The required answer is the count of lines in the records that contain "Info", with no other text.
Exercise data START
(** A step of the set-up in front of a body: it writes set-up events only and
    leaves the thinking message alone. *)
Lemma body_after_setup {A} (m : H A) (f : A -> H unit) (P : A -> Prop) :
  emits (ofKinds setupKinds) m -> keeps m ->
  (forall st a, outcomeOf m st = Returned a -> P a) ->
  (forall a, P a -> Body (f a)) ->
  Body (bind m f).
Proof.
  intros Hm Hk HP Hf st. specialize (Hm st). specialize (Hk st).
  unfold EndsBeforeQuery, QueryThrew, QueryReturned.
  rewrite outcomeOf_bind, stateOf_bind, traceOf_bind.
  destruct (outcomeOf m st) as [a | e] eqn:Ho.
  - destruct (Hf a (HP st a Ho) (stateOf m st))
      as [(He & Hts & Htr) | [(ws & thr & e & pre & st0 & He & Hts & Hpre & Htr)
                             | (ws & thr & r & pre & st0 & st1 & st2 & He & Hts & Hpre & Htr)]].
    + left. split; [ exact He | ]. split; [ congruence | ].
      rewrite forallb_app, Hm, Htr. reflexivity.
    + right. left. exists ws, thr, e, (traceOf m st ++ pre), st0.
      split; [ exact He | ]. split; [ congruence | ].
      split; [ rewrite forallb_app, Hm, Hpre; reflexivity | ].
      rewrite Htr, Hk, <- app_assoc. reflexivity.
    + right. right. exists ws, thr, r, (traceOf m st ++ pre), st0, st1, st2.
      split; [ exact He | ]. split; [ exact Hts | ].
      split; [ rewrite forallb_app, Hm, Hpre; reflexivity | ].
      rewrite Htr, Hk, <- app_assoc. reflexivity.
  - left. split; [ eauto | ]. split; [ exact Hk | exact Hm ].
Qed.

Lemma body_after_setup_any {A} (m : H A) (f : A -> H unit) :
  emits (ofKinds setupKinds) m -> keeps m -> (forall a, Body (f a)) -> Body (bind m f).
Proof.
  intros Hm Hk Hf. apply (body_after_setup m f (fun _ => True)); auto.
Qed.

Lemma intentRouting_setup ir : emits (ofKinds setupKinds) (intentRouting cfg sv ch ir).
Proof. intros st. rewrite intentRouting_trace. destruct (routingApplies cfg ir); reflexivity. Qed.

Lemma intentRouting_keeps ir : keeps (intentRouting cfg sv ch ir).
Proof. intros st. rewrite intentRouting_state. reflexivity. Qed.

Lemma threadForQuery_setup ws : emits (ofKinds setupKinds) (threadForQuery sv ch rt ws).
Proof. emits_blocks. Qed.

(** The body of the [try] goes one of the three ways. *)
Lemma fallbackBody_run : Body (fallbackBody cfg fmt sv q u ch rt ots).
Proof.
  unfold fallbackBody.
  apply body_after_setup_any; [ emits_blocks | apply keeps_emit | intros _ ].
  apply body_after_setup_any; [ emits_blocks | apply keeps_call | intros ir ].
  apply (body_after_setup _ _ (fun handled => handled = false));
    [ apply intentRouting_setup | apply intentRouting_keeps | | ].
  { intros st handled. rewrite intentRouting_outcome.
    destruct (routingApplies cfg ir); congruence. }
  intros handled ->. cbn [negb]. unfold llmQueryPath.
  apply body_after_setup_any; [ emits_blocks | apply keeps_emit | intros _ ].
  apply body_after_setup_any; [ emits_blocks | apply keeps_call | intros ws ].
  destruct (Js.truthy ws); cbn [negb]; [ | apply body_throw ].
  apply body_after_setup_any; [ emits_blocks | apply keeps_emit | intros _ ].
  apply body_after_setup_any;
    [ apply threadForQuery_setup | apply keeps_threadForQuery | intros thr ].
  apply queryStep_run.
Qed.

(** The fallback path around its body: the [catch] clause, then the
    [finally] clause, which has nothing left to delete. *)
Lemma fallbackPath_tail st (t : string) (alive : bool) :
  Js.truthy t = true ->
  let body := fallbackBody cfg fmt sv q u ch rt ots in
  thinkingTs (stateOf body st) = (if alive then t else "") ->
  (forall a, outcomeOf body st = Returned a -> alive = false) ->
  outcomeOf (fallbackPath cfg fmt sv q u ch rt ots) st = Returned tt
  /\ traceOf (fallbackPath cfg fmt sv q u ch rt ots) st
     = Log Info "[Msg Handler] No command matched. Proceeding with Intent Detection -> Routing -> LLM query." None
       :: traceOf body st
       ++ pathTail sv ch rt t alive (outcomeOf body st) (stateOf body st).
Proof.
  intros Ht body Hts Hret. subst body. split.
  { destruct (fallbackPath_neverThrows cfg fmt sv q u ch rt ots st) as [[] Ho]. exact Ho. }
  unfold fallbackPath, pathTail. run_norm. f_equal.
  destruct (outcomeOf (fallbackBody cfg fmt sv q u ch rt ots) st) as [a | e] eqn:Ho.
  - rewrite (Hret a eq_refl) in Hts. unfold fallbackFinally. run_norm. rewrite Hts.
    cbn [Js.truthy String.eqb negb]. run_norm. reflexivity.
  - clear Hret. unfold fallbackCatch, fallbackFinally. run_norm. rewrite Hts.
    destruct alive.
    + rewrite Ht. run_norm. cbn [Js.truthy String.eqb negb]. run_norm.
      app_norm. reflexivity.
    + cbn [Js.truthy String.eqb negb]. run_norm.
      destruct (fst (chat_postMessage sv _ _));
        repeat (progress (run_norm; rewrite ?Hts;
                          cbn [thinkingTs Js.truthy String.eqb negb]));
        app_norm; reflexivity.
Qed.

(** The course of the fallback path from a state in which the thinking
    message is there. *)
Lemma fallbackPath_course st :
  Js.truthy (thinkingTs st) = true ->
  let body := fallbackBody cfg fmt sv q u ch rt ots in
  exists alive,
    outcomeOf (fallbackPath cfg fmt sv q u ch rt ots) st = Returned tt
    /\ traceOf (fallbackPath cfg fmt sv q u ch rt ots) st
       = Log Info "[Msg Handler] No command matched. Proceeding with Intent Detection -> Routing -> LLM query." None
         :: traceOf body st
         ++ pathTail sv ch rt (thinkingTs st) alive (outcomeOf body st) (stateOf body st)
    /\ ((alive = true /\ (EndsBeforeQuery body st \/ QueryThrew cfg sv q ch body st))
        \/ (alive = false /\ QueryReturned cfg fmt sv q ch rt ots body st)).
Proof.
  intros Ht body. subst body.
  destruct (fallbackBody_run st) as [HA | [HB | HC]].
  - exists true. pose proof HA as ((e & He) & Hts & _).
    destruct (fallbackPath_tail st (thinkingTs st) true Ht Hts) as [Ho Htr].
    { intros a Ha. congruence. }
    split; [ exact Ho | ]. split; [ exact Htr | ]. left. auto.
  - exists true. pose proof HB as (ws & thr & e & pre & st0 & He & Hts & _).
    destruct (fallbackPath_tail st (thinkingTs st) true Ht Hts) as [Ho Htr].
    { intros a Ha. congruence. }
    split; [ exact Ho | ]. split; [ exact Htr | ]. left. auto.
  - exists false. pose proof HC as (ws & thr & r & pre & st0 & st1 & st2 & _ & Hts & _).
    destruct (fallbackPath_tail st (thinkingTs st) false Ht Hts) as [Ho Htr].
    { reflexivity. }
    split; [ exact Ho | ]. split; [ exact Htr | ]. right. auto.
Qed.

End Course.


(** ** What a trace shows, part by part *)

Section Collecting.

Context {Block World : Type}.
Variable sv : Services Block World.

Local Abbreviation Event := (Event Block).
Local Abbreviation Trace := (Trace Block).
Implicit Types st : State World.

Lemma collect_app {X} (pick : Event -> option X) (a b : Trace) :
  collect pick (a ++ b) = collect pick a ++ collect pick b.
Proof. apply flat_map_app. Qed.

Lemma collect_cons {X} (pick : Event -> option X) (ev : Event) (t : Trace) :
  collect pick (ev :: t)
  = match pick ev with Some x => x :: collect pick t | None => collect pick t end.
Proof. unfold collect. cbn [flat_map]. destruct (pick ev); reflexivity. Qed.

Lemma collect_none {X} (pick : Event -> option X) (ok : Event -> bool) (t : Trace) :
  (forall ev, ok ev = true -> pick ev = None) ->
  forallb ok t = true -> collect pick t = [].
Proof.
  intros Hok. induction t as [ | ev t IH ]; [ reflexivity | ].
  cbn [forallb]. intros H. apply andb_true_iff in H as [Hev Ht].
  rewrite collect_cons, (Hok ev Hev). auto.
Qed.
Exercise data END
Exercise response | 2